A debut author reflects on loss, surviving trauma, and finding oneself in this memoir.
“I was the guy people envied for ‘always having a smile,’” writes Toler, noting that behind “the jokes, the energy, the charisma” was “the kid sitting beside his mother’s oxygen machine, watching her sort through bills she had no way to cover.” These lines, in many ways, capture the ethos of the book, which evocatively juxtaposes the author’s gregarious personality with the harsh realities of a life full of hardship. Although many of Toler’s experiences from childhood through adulthood are certainly distressing—from his single mother’s constant battle with a barrage of medical emergencies when he was a child, to his partner’s diagnosis of cancer—the book is particularly adept at capturing how his childhood feeling that he didn’t belong continued to reverberate into adulthood.
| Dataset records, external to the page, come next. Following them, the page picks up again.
(* ===== verification/Samples.v ===== *)
(** * A running server, as a fixture

    One concrete history the witnesses evaluate: a fresh database with a baseline
    device, a boot, then requests through [HandleAPI] (enrollment of a second
    device, a vault envelope, a synchronized revision, a snapshot).  Every state is
    computed by the handlers of the development, once, when this file is compiled. *)

From stdpp Require Import base list strings gmap.
From Stdlib Require Import ZArith Lia Ascii.
From S2P Require Import Prelude GoStd GoTime Uuid Auth Json Wire Api Models Sql Schema Monad Runtime.
From S2P Require Import Receipts Envelope Devices Enrollment Collection Sync Snapshot.
Local Open Scope Z_scope.

Definition id_of (last : string) : string := "00000000-0000-4000-8000-00000000000" +:+ last.
Definition sample_identity : Identity := {| InstanceID := id_of "1"; VaultID := id_of "2" |}.
Definition sample_device : string := id_of "a".
Definition sample_device_2 : string := id_of "b".
Definition sample_token : string := of_bytes (repeat 5 32).
Definition sample_token_2 : string := of_bytes (repeat 6 32).
Definition bearer (token : string) : string := "Bearer " +:+ encodeBase64 token.
(** [ms] milliseconds after the boot. *)
Definition at_ms (ms : Z) : gotime := {| wall := (1700000000000 + ms) * Millisecond; mono := ms * Millisecond |}.
Definition randomness : list string :=
  map (λ i, of_bytes (repeat (Z.of_nat i) 16)) [0; 1]%nat ++ map (λ i, of_bytes (repeat (Z.of_nat i) 32)) (seq 10 3).
Definition call_of (method path requestID authorization body : string) (ms : Z) : Request :=
  {| Method := method; Path := path; RequestID := requestID; Authorization := authorization; Body := body;
     Now := at_ms ms |}.

(** The state a computation ends in. *)
Definition after {E A} (m : M E A) (s : St) : St := (m s).2.
Definition with_rand (l : list string) (s : St) : St := Mk_St (st_db s) (st_tx s) (st_eph s) (st_faults s) l.
Definition with_faults (l : list bool) (s : St) : St := Mk_St (st_db s) (st_tx s) (st_eph s) l (st_rand s).
Definition with_tx (d : db) (s : St) : St := Mk_St (st_db s) d (st_eph s) (st_faults s) (st_rand s).
Definition api (request : Request) : Handler Response := HandleAPI sample_identity (at_ms 0) request.

Definition blank : St := Mk_St empty_db empty_db newEphemeralState [] [].
Definition installed : St := Eval vm_compute in
  after (begin_tx "" ;; initialize_rows sample_identity;; commit_tx "" : M string ()) blank.
Definition booted_state : St := Eval vm_compute in
  after (StartBoot (at_ms 0))
    (with_rand [of_bytes (repeat 9 16)]
       (after (CreateDevice sample_identity sample_device sample_token FixedScopes (at_ms 0)) installed)).

(** A grant and the enrollment that presents it. *)
Definition sample_grant : string := of_bytes (repeat 7 32).
Definition granted_state : St := Eval vm_compute in
  after (CreateEnrollmentGrant sample_identity (at_ms 10)) (with_rand [sample_grant] booted_state).
Definition enroll_call : Request :=
  call_of "POST" "/v1/enrollments" (id_of "3") ("JAT-Enrollment " +:+ encodeBase64 sample_grant)
    (marshalJSON (Mk_enrollmentRequest "1" (id_of "4") sample_device_2 (encodeBase64 sample_token_2) FixedScopes)) 20.
Definition enrolled_state : St := Eval vm_compute in
  after (api enroll_call) granted_state.

(** The first vault envelope. *)
Definition sample_envelope : vaultEnvelope :=
  Mk_vaultEnvelope "1" cryptoSuite (id_of "1") (id_of "2") "1" "1" "base" (encodeBase64 (of_bytes (repeat 1 32))) None
    (encodeBase64 (of_bytes (repeat 2 24))) (encodeBase64 (of_bytes (repeat 3 48))).
Definition put_call : Request :=
  call_of "PUT" "/v1/vault-envelope" (id_of "5") (bearer sample_token)
    (marshalJSON (Mk_putEnvelopeRequest "0" "1" sample_envelope)) 30.
Definition enveloped_state : St := Eval vm_compute in
  after (api put_call) enrolled_state.

(** One revision of one record. *)
Definition sample_revision : recordRevision :=
  Mk_recordRevision (id_of "6") (id_of "7") sample_device "1" [Mk_vectorEntry sample_device "1"]
    (Some (encodeBase64 (of_bytes (repeat 4 32)))) "1" cryptoSuite false
    (encodeBase64 (of_bytes (repeat 2 24))) (encodeBase64 (of_bytes (repeat 8 16))).
Definition sync_call : Request :=
  call_of "POST" "/v1/sync" (id_of "8") (bearer sample_token)
    (marshalJSON (Mk_syncRequest "1" sample_device (id_of "8") "0" "0" [sample_revision])) 40.
Definition synced_state : St := Eval vm_compute in
  after (api sync_call) enveloped_state.

(** A snapshot. *)
Definition snapshot_call : Request :=
  call_of "POST" "/v1/snapshot-reads" (id_of "9") (bearer sample_token)
    (marshalJSON (Mk_snapshotCreateRequest "1" sample_device (id_of "9") requiredSnapshotCapabilities)) 50.
Definition snapshot_state : St := Eval vm_compute in
  after (api snapshot_call) (with_rand (of_bytes (repeat 11 16) :: map (λ i, of_bytes (repeat i 32)) [12; 13; 14]) synced_state).

(** The status of a reply, or the code of the error. *)
Definition outcome {A} (f : A → Z) (r : res Error A) : Z + string :=
  match r with Ok a => inl (f a) | Err e => inr (Code e) end.
Definition status_of (request : Request) (s : St) : Z + string := outcome Status (api request s).1.

(** The scenario goes through. *)
Example scenario_runs :
  [ status_of enroll_call granted_state; status_of put_call enrolled_state; status_of sync_call enveloped_state;
    status_of snapshot_call (with_rand (of_bytes (repeat 11 16) :: map (λ i, of_bytes (repeat i 32)) [12; 13; 14]) synced_state) ]
  = [inl 201; inl 200; inl 200; inl 201].
Proof. vm_compute. reflexivity. Qed.

(** One device revokes the other, and rotates its own token. *)
Definition revoke_call : Request :=
  call_of "POST" ("/v1/devices/" +:+ sample_device_2 +:+ "/revoke") (id_of "c") (bearer sample_token)
    (marshalJSON (Mk_revokeDeviceRequest (id_of "c") false)) 60.
Definition rotate_call : Request :=
  call_of "POST" "/v1/device-token-rotations" (id_of "d") (bearer sample_token)
    (marshalJSON (Mk_tokenRotationRequest (id_of "e") sample_device (encodeBase64 (of_bytes (repeat 15 32))))) 70.
Example devices_run : [status_of revoke_call enrolled_state; status_of rotate_call enrolled_state] = [inl 200; inl 200].
Proof. vm_compute. reflexivity. Qed.
(* ===== verification/Accepted.v ===== *)
(** * What the server accepts, it can read back; round trips

    Stored revisions, envelopes and markers are canonical JSON that later requests
    decode again and compare byte for byte.  The validators of [models.go] admit
    only texts that JSON prints without escapes (identifiers, counters, base64url),
    so a validated value always survives storage: this file proves it for the three
    opaque objects a client submits or the server keeps. *)

From stdpp Require Import base list strings gmap.
From Stdlib Require Import ZArith Lia Ascii.
From S2P Require Import Prelude GoStd Uuid Auth Json JsonFacts Wire Api Models Vectors.
From S2P Require Import Sql Schema Monad SqlFacts Envelope Collection Sync Samples.
Local Open Scope Z_scope.

(** ** Plain texts *)
Create HintDb plain.
Lemma plain_app a b : plain a = true → plain b = true → plain (a +:+ b) = true.
Proof. unfold plain. rewrite bytes_list_app, forallb_app. by intros -> ->. Qed.
Lemma plain_of_bytes s : (∀ b, b ∈ bytes_list s → html_safe b = true) → plain s = true.
Proof. intros H. apply forallb_forall. intros b Hb. by apply H, list_elem_of_In. Qed.
Lemma plain_FormatUint n : 0 <= n → plain (FormatUint n) = true.
Proof.
  intros Hn. apply plain_of_bytes. intros b Hb. unfold FormatUint in Hb.
  pose proof (format_digits_ascii 20 n Hn) as Hf. rewrite Forall_forall in Hf. specialize (Hf b Hb). cbv beta in Hf.
  unfold html_safe. repeat (apply andb_true_iff; split); apply Z.leb_le || apply Z.ltb_lt || apply negb_true_iff, Z.eqb_neq; lia.
Qed.
Lemma plain_counter s n : parseUint64 s = Some n → plain s = true.
Proof. intros [-> Hn]%parseUint64_Some. apply plain_FormatUint. unfold u64 in Hn. lia. Qed.

Lemma hex_digit_safe v : 0 <= v < 16 → html_safe (byteZ (hex_digit v)) = true.
Proof.
  intros Hv. assert (Hall : forallb (λ n, html_safe (byteZ (hex_digit (Z.of_nat n)))) (seq 0 16) = true) by reflexivity.
  rewrite forallb_forall in Hall. specialize (Hall (Z.to_nat v)). rewrite in_seq, Z2Nat.id in Hall by lia. apply Hall. lia.
Qed.
Lemma plain_hex l : Forall is_byte l → plain (hex_encode l) = true.
Proof.
  induction 1 as [|b l Hb _ IH]; [done|]. simpl. unfold is_byte in Hb.
  rewrite !plain_cons. split_and!; [apply hex_digit_safe; lia..|done].
Qed.
Lemma plain_uuid s : validateUUID s = true → plain s = true.
Proof.
  unfold validateUUID, valid_uuid. destruct (Parse s) as [l|] eqn:E; [|done]. intros _.
  apply Parse_Some in E as (-> & _ & Hb & _). unfold Format.
  repeat apply plain_app; try done; apply plain_hex; auto using Forall_take, Forall_drop.
Qed.

Lemma b64_symbols_range s l : b64_symbols s = Some l → Forall (λ v, 0 <= v < 64) l.
Proof.
  revert l. induction s as [|c s IH]; intros l; simpl; [by intros [= <-]|].
  destruct (_ || _); [apply IH|]. destruct (b64_value c) as [v|] eqn:Ev; [|done].
  destruct (b64_symbols s); [|done]. intros [= <-]. constructor; [|by apply IH].
  unfold b64_value in Ev. pose proof (byteZ_range c). repeat case_match; simplify_eq; unbool; lia.
Qed.
Lemma b64_quanta_bytes : ∀ l k, Forall (λ v, 0 <= v < 64) l → b64_quanta l = Some k → Forall is_byte k.
Proof.
  intros l. induction l as [l IH] using (induction_ltof1 _ length). unfold ltof in IH. intros k Hl Hk.
  unfold is_byte in *.
  destruct l as [|p [|q [|r [|t l]]]]; simpl in Hk; repeat case_match; simplify_eq;
    repeat rewrite Forall_cons in Hl; repeat constructor; try (destruct_and!; lia).
  apply (IH l); [simpl; lia| |done]. by destruct Hl as (_&_&_&_&?).
Qed.
Lemma b64_char_safe v : 0 <= v < 64 → html_safe (byteZ (b64_char v)) = true.
Proof.
  intros Hv. assert (Hall : forallb (λ n, html_safe (byteZ (b64_char (Z.of_nat n)))) (seq 0 64) = true) by reflexivity.
  rewrite forallb_forall in Hall. specialize (Hall (Z.to_nat v)). rewrite in_seq, Z2Nat.id in Hall by lia. apply Hall. lia.
Qed.
Lemma plain_b64_encode : ∀ l, Forall is_byte l → plain (b64_encode l) = true.
Proof.
  intros l. induction l as [l IH] using (induction_ltof1 _ length). unfold ltof in IH. intros Hl.
  destruct l as [|a [|b [|c l]]]; [done|..]; repeat rewrite Forall_cons in Hl; unfold is_byte in Hl; simpl;
    rewrite !plain_cons; split_and!; try done; try (apply b64_char_safe; destruct_and!; lia).
  apply IH; [simpl; lia|]. by destruct Hl as (_&_&_&?).
Qed.
Lemma plain_base64 s a b c r : decodeBase64 s a b c = Some r → plain s = true.
Proof.
  unfold decodeBase64, b64_decode. destruct (b64_symbols s) as [l|] eqn:E1; [|done].
  destruct (b64_quanta l) as [k|] eqn:E2; [|done].
  destruct (String.eqb_spec (b64_encode k) s) as [<-|]; [|done]. intros _.
  apply plain_b64_encode. eapply b64_quanta_bytes; [|done]. by eapply b64_symbols_range.
Qed.
Lemma plain_base64_ok s n : base64_ok s n = true → plain s = true.
Proof. unfold base64_ok. destruct (decodeBase64 _ _ _ _) eqn:E; [|done]. intros _. by eapply plain_base64. Qed.
#[export] Hint Resolve plain_uuid plain_counter plain_base64 plain_base64_ok : plain.

(** ** Version vectors *)
Lemma validateVector_loop_plain p vs vec out : validateVector_loop p vs vec = Some out →
  forallb (λ e, plain (ve_DeviceID e) && plain (ve_Counter e)) vec = true.
Proof.
  revert p vs. induction vec as [|e vec IH]; intros p vs H; [done|]. simpl in *.
  destruct (Parse (ve_DeviceID e)) eqn:Ep; [|done].
  case_match; [|done]. destruct (parseUint64 (ve_Counter e)) eqn:Ec; [|done]. case_match; [done|].
  rewrite (IH _ _ H), andb_true_r. apply andb_true_iff. split; [|by eapply plain_counter].
  apply plain_uuid. unfold validateUUID, valid_uuid. by rewrite Ep.
Qed.
Lemma vector_plain vec v : validateVector vec = Some v → wire_plain vec = true.
Proof.
  unfold validateVector. case_match; [done|]. intros Hl%validateVector_loop_plain.
  unfold wire_plain. simpl. apply andb_true_iff. split; [|done].
  clear -Hl. induction vec as [|e vec IH]; [done|]. simpl in *. apply andb_true_iff in Hl as [He Hl].
  by rewrite andb_true_r, He, IH.
Qed.

(** ** The opaque objects *)
Lemma vector_plain_elements vec v : validateVector vec = Some v → forallb (has_ty (go_ty vectorEntry)) (map to_g vec) = true.
Proof. intros H%vector_plain. unfold wire_plain in H. simpl in H. by apply andb_true_iff in H as [H _]. Qed.
Lemma eqb_plain a b : String.eqb a b = true → plain b = true → plain a = true.
Proof. by intros ->%String.eqb_eq. Qed.
#[export] Hint Resolve vector_plain_elements eqb_plain : plain.
Ltac plain_fields := repeat (apply andb_true_iff; split); simpl; eauto with plain; try reflexivity.

Lemma revision_plain r shape : validateRevision r = Some shape → wire_plain r = true.
Proof.
  unfold validateRevision. intros H. repeat (case_match_in H; try discriminate H); destruct r; simpl in *; subst; unbool;
    unfold wire_plain; simpl; plain_fields; by eapply eqb_plain.
Qed.
Lemma envelope_plain e identity r :
  plain (InstanceID identity) = true → plain (VaultID identity) = true →
  validateEnvelope e identity = Some r → wire_plain e = true.
Proof.
  intros Hi Hv H. unfold validateEnvelope in H. repeat (case_match_in H; try discriminate H); destruct e; simpl in *; subst; unbool;
    unfold wire_plain; simpl; plain_fields; apply Z.leb_le; unfold MaxInt64; lia.
Qed.
Lemma marker_plain m r : validateCollectionMarker m = Some r → wire_plain m = true.
Proof.
  unfold validateCollectionMarker. intros H. repeat (case_match_in H; try discriminate H); destruct m; simpl in *; subst; unbool;
    unfold wire_plain; simpl; plain_fields.
Qed.

Lemma marshal_nonempty {A} `{GoJSON A} (a : A) fs vs : to_g a = GStruct vs → go_ty A = TStruct fs → 1 <= slen (marshalJSON a).
Proof.
  intros Hg Ht. unfold marshalJSON, marshal. rewrite Hg, Ht. simpl. unfold slen. simpl. lia.
Qed.

(** Every accepted revision stays readable: the canonical bytes the server stores
    for a revision that passes validateRevision, under the hash it stores them with,
    decode to exactly that revision in the delta and snapshot readers. *)
Theorem accepted_revision_readable revision shape (Hvalid : validateRevision revision = Some shape) :
  let body := marshalJSON revision in
  decode_object (rr_RevisionID revision) (Sum256 body) body = Some revision.
Proof.
  cbv zeta. unfold decode_object. rewrite unmarshalAs_marshal by (by eapply revision_plain).
  simpl. by rewrite !String.eqb_refl, Hvalid.
Qed.
Lemma accepted_revision_readable_witness :
  let body := marshalJSON sample_revision in
  decode_object (rr_RevisionID sample_revision) (Sum256 body) body = Some sample_revision.
Proof.
  apply (accepted_revision_readable sample_revision (1, {[sample_device := 1]})). vm_compute. reflexivity.
Defined.

(** The envelope that replaces the stored one is the envelope later reads return:
    for an envelope that passes validateEnvelope and fits the body limit, the row
    handlePutEnvelope writes decodes, against the counters it was validated with, to
    exactly the bytes that were stored. *)
Theorem accepted_envelope_readable identity envelope generation secretGeneration
    (Hid : validateUUID (InstanceID identity) && validateUUID (VaultID identity) = true)
    (Hvalid : validateEnvelope envelope identity = Some (generation, secretGeneration))
    (Hfits : slen (marshalJSON envelope) <= maxBodyBytes) :
  let body := marshalJSON envelope in
  decode_envelope_row identity generation secretGeneration (Mk_vault_envelope 1 (cell_u64 generation) (CBlob body)) = Some body.
Proof.
  cbv zeta. apply andb_true_iff in Hid as [Hi Hv].
  assert (Hg : u64 generation).
  { unfold validateEnvelope in Hvalid. repeat (case_match_in Hvalid; try discriminate Hvalid); simplify_eq;
    match goal with H : parseUint64 (env_EnvelopeGeneration _) = Some _ |- _ => by apply parseUint64_Some in H as [_ ?] end. }
  unfold decode_envelope_row. cbn [vn_generation vn_envelope_json]. rewrite scan_u64_cell by done.
  assert (Hne : 1 <= slen (marshalJSON envelope)) by (eapply marshal_nonempty; reflexivity).
  rewrite scan_body_blob by lia.
  rewrite Z.eqb_refl, unmarshalAs_marshal, Hvalid; [|by eapply envelope_plain; eauto with plain].
  by rewrite !Z.eqb_refl, String.eqb_refl.
Qed.
Lemma accepted_envelope_readable_witness :
  let body := marshalJSON sample_envelope in
  decode_envelope_row sample_identity 1 1 (Mk_vault_envelope 1 (cell_u64 1) (CBlob body)) = Some body.
Proof.
  apply (accepted_envelope_readable sample_identity sample_envelope 1 1); vm_compute; reflexivity || discriminate.
Defined.

(** ** The wire and storage encodings

    Round trips of the strict JSON decoder of [models.go] and of the eight-byte
    integers of [models.go] and SQLite, and the one place where the decoder is looser
    than the protocol: keys that differ only in case. *)

(** Strict decoding inverts encoding, for every wire type: the canonical bytes of a
    value whose strings need no escaping are accepted by [decodeStrict] and decode to
    the value, and within the body limit also by the reader of stored bodies. *)
Theorem strict_decoding_roundtrip A `{GoJSONLaws A} (a : A)
    (Hdepth : ty_depth (go_ty A) <= 32) (Hplain : wire_plain a = true) :
  decodeStrictAs A (marshalJSON a) = Some a ∧
  (slen (marshalJSON a) <= maxBodyBytes → decodeStoredCanonicalAs A (marshalJSON a) = Some a).
Proof. split; [by apply decodeStrictAs_marshal|]. intros Hlen. by apply decodeStoredCanonicalAs_marshal. Qed.
Lemma strict_decoding_roundtrip_witness :
  decodeStrictAs putEnvelopeRequest (marshalJSON (Mk_putEnvelopeRequest "0" "1" sample_envelope))
  = Some (Mk_putEnvelopeRequest "0" "1" sample_envelope).
Proof.
  apply (strict_decoding_roundtrip putEnvelopeRequest (Mk_putEnvelopeRequest "0" "1" sample_envelope));
    vm_compute; reflexivity || discriminate.
Defined.

(** Stored integers keep their order: the eight-byte column of a 64-bit counter is
    read back as the counter, and the comparisons SQLite makes on the columns are those
    of the counters, so ranges and sorts over them are numeric. *)
Theorem stored_uint64_order a b (Ha : u64 a) (Hb : u64 b) :
  scan_u64 (cell_u64 a) = Some a ∧
  cell_ltb (cell_u64 a) (cell_u64 b) = (a <? b) ∧ cell_leb (cell_u64 a) (cell_u64 b) = (a <=? b) ∧
  cell_eqb (cell_u64 a) (cell_u64 b) = (a =? b).
Proof.
  split; [by apply scan_u64_cell|]. unfold cell_u64. cbn [cell_ltb cell_leb cell_eqb]. rewrite EncodeUint64_sltb, EncodeUint64_sleb by done. split_and!; [done..|].
  destruct (Z.eqb_spec a b) as [->|Hne]; [apply String.eqb_refl|]. apply String.eqb_neq. contradict Hne. by apply EncodeUint64_inj.
Qed.
Lemma stored_uint64_order_witness : cell_ltb (cell_u64 255) (cell_u64 256) = true.
Proof. apply (stored_uint64_order 255 256); vm_compute; split; reflexivity || discriminate. Defined.

(** A revocation whose two members are each repeated in another case. *)
Definition aliased_body : string :=
  let quoted s := String dquote (s +:+ String dquote "") in
  "{" +:+ quoted "request_id" +:+ ":" +:+ quoted (id_of "1") +:+ "," +:+ quoted "allow_zero_active" +:+ ":false,"
  +:+ quoted "REQUEST_ID" +:+ ":" +:+ quoted (id_of "2") +:+ "," +:+ quoted "Allow_Zero_Active" +:+ ":true}".
(** A body whose object has two members that name one field in different case is
    accepted, and the later member wins, although the protocol has readers reject
    duplicate keys and unknown fields: the duplicate check compares key bytes, while the
    decoder matches field names without regard to case. *)
Theorem case_alias_accepted :
  decodeStrictAs revokeDeviceRequest aliased_body = Some (Mk_revokeDeviceRequest (id_of "2") true).
Proof. vm_compute. reflexivity. Qed.
Lemma apart_load A `{GoJSON A} missing context path (valid : A → res string unit) :
  apart (H:=H) layout (load_metadata A missing context path valid).
Proof.
  unfold load_metadata. apart. apply apart_quiet. quiet.
Qed.
(** Removing a file that is there. *)
Lemma attempt_Remove P fs path n : fs !! path = Some n → P fs → P (delete path fs) →
  triple o P fs (attempt (Remove path)) (λ r fs', P fs' ∧ r ≠ Err NotExist ∧ (r = Ok tt → fs' = delete path fs)).
Proof.
  intros Hn HP HP' w <- Ho. unfold attempt, Remove, modify. destruct (next_fault w) as [w1 fault] eqn:E.
  pose proof (passes_next_fault P w HP) as Hpass. pose proof (next_fault_files w) as Hw. rewrite E in Hpass, Hw.
  simpl in *. rewrite Hw, Hn. destruct fault as [k|]; simpl; split.
  - eapply passes_trans; [exact Hpass|]. unfold intact. apply passes_one; by rewrite ?Hw.
  - intros r [= <-]. unfold intact. rewrite ?Hw. done.
  - eapply passes_trans; [exact Hpass|]. apply passes_one; by rewrite ?Hw.
  - intros r [= <-]. by rewrite ?Hw.
Qed.
Lemma spec_remove P v j path (QO : unit → view → DeploymentJournal → Prop) (QE : derr → view → DeploymentJournal → Prop) :
  metadata_path path → P v → P (put path None v) → QO tt (put path None v) j →
  (∀ e, QE e v j) → (∀ e, QE e (put path None v) j) →
  spec (H:=H) layout o P v j (on_files (removeDeploymentFile path)) QO QE.
Proof.
  intros Hp HP HP' HQ HE HE'.
  apply (spec_files _ _ _ _ _ _ _ _ (λ v', v' = v ∨ v' = put path None v)).
  2: by intros ? [->| ->]. 2: intros e ? [->| ->]; auto.
  intros fs Hv. set (R := λ fs', vw fs' = v ∨ vw fs' = put path None v).
  assert (HR : R fs) by by left.
  assert (Hdel : vw (delete path fs) = put path None v) by (by rewrite view_delete, Hv).
  assert (HRd : R (delete path fs)) by by right.
  unfold removeDeploymentFile.
  eapply (fs_triple_bind _ _ _ _ _ (λ r fs', fs' = fs ∧
    match r with Ok n => fs !! path = Some n | Err e => e = NotExist → fs !! path = None end)).
  { intros w <- Ho. destruct (quiet_attempt _ (quiet_open_nofollow path false) w) as (E1 & E2 & E3). split.
    - split; [done|]. exists []. rewrite E1, E2. by repeat constructor.
    - intros r Hr. rewrite E1. split; [done|]. unfold attempt in Hr.
      pose proof (open_nofollow_missing path false w) as Hm. pose proof (open_nofollow_result path false w) as Hn.
      destruct (open_nofollow path false w) as [w1 r']. simpl in *. injection Hr as ->.
      destruct r; [auto|]. intros ->. auto. }
  intros [n|e] ? [-> Hn].
  - eapply fs_triple_bind; [apply triple_quiet; [done|quiet]|]. intros _ ? ->.
    eapply fs_triple_bind; [apply triple_quiet; [done|unfold sync_file; quiet]|]. intros _ ? ->.
    eapply fs_triple_bind; [by eapply attempt_Remove|]. intros r fs' (HRf & Hne & Hok).
    eapply (fs_triple_bind _ _ _ _ _ (λ _ fs'', fs'' = delete path fs)).
    { destruct r as [[]|e]; [|destruct e; [done|by apply triple_raise..]].
      apply fs_triple_ret; [done|]. by apply Hok. }
    intros _ ? ->. eapply fs_triple_bind; [apply triple_quiet; [done|quiet]|]. intros _ ? ->.
    eapply triple_post; [apply triple_quiet; [done|unfold sync_file; quiet]|]. intros [] ? ->. by rewrite Hdel.
  - destruct e; [|by apply triple_raise..]. apply fs_triple_ret; [done|].
    assert (E : put path None v = v); [|by rewrite Hv, <- E].
    rewrite <- Hdel, <- Hv, delete_id; auto.
Qed.
End metadata.
#[export] Hint Resolve apart_load : apart.

(** Two values found in one file are the same. *)
Lemma stored_inj A `{GoJSON A} o n (valid : A → res string unit) a b :
  stored o A n valid a → is_file o n (indentedJSON b) → decodeStrictStream A (indentedJSON b) = Some b → a = b.
Proof. intros ((m & E1 & _) & Hd & _) (m' & E2 & _) Hd'. rewrite E1 in E2. injection E2 as _ E. congruence. Qed.
Lemma spec_demand {H} layout o P v j b text (QO : unit → view → DeploymentJournal → Prop)
    (QE : derr → view → DeploymentJournal → Prop) :
  P v → (b = true → QO tt v j) → (∀ e, QE e v j) → spec (H:=H) layout o P v j (demand b text) QO QE.
Proof. intros. unfold demand, refuse. destruct b; [apply spec_ret|apply spec_fail]; auto. Qed.
Lemma spec_from_res {H A} layout o P v j (r : res string A) (QO : A → view → DeploymentJournal → Prop)
    (QE : derr → view → DeploymentJournal → Prop) :
  P v → (∀ a, r = Ok a → QO a v j) → (∀ e, QE e v j) → spec (H:=H) layout o P v j (from_res r) QO QE.
Proof. intros. unfold from_res, refuse. destruct r; [apply spec_ret|apply spec_fail]; auto. Qed.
As a kindergartner with ADHD, he notes that his inherent loudness and desire to constantly “color past the borders on purpose” made him the frequent target of discipline by his teachers. Later, as a devout Christian who sought a sense of belonging in conservative evangelical youth groups, he heard pastors preach that being gay was an “abomination.” (“I never felt ‘Christian enough,’” he writes, because he “carried the constant ache that I was letting God down.”) As the work moves into Toler’s early adulthood, he effectively captures the millennial milieu of life as a gay man in the American South of the early 2000s, which he describes as an atmosphere with “an underlying discomfort everyone pretended not to notice.” Interestingly, although his outgoing, over-the-top personality drew teachers’ ire, it prepared him for a brief period as a stand-up comedian who would eventually perform at Atlanta’s Laughing Skull Lounge (where he would learn the trade under the tutelage of the wildly successful comic Margaret Cho). Although Toler’s absorbing volume doesn’t shy away from the harsh realities of life, it is relentlessly optimistic and effectively blends his personal narrative with poignant observations on life in general. Overall, it feels well tailored to readers who might be experiencing similar heartaches and a thirst for belonging.
A candid and moving account that’s buoyed by humor.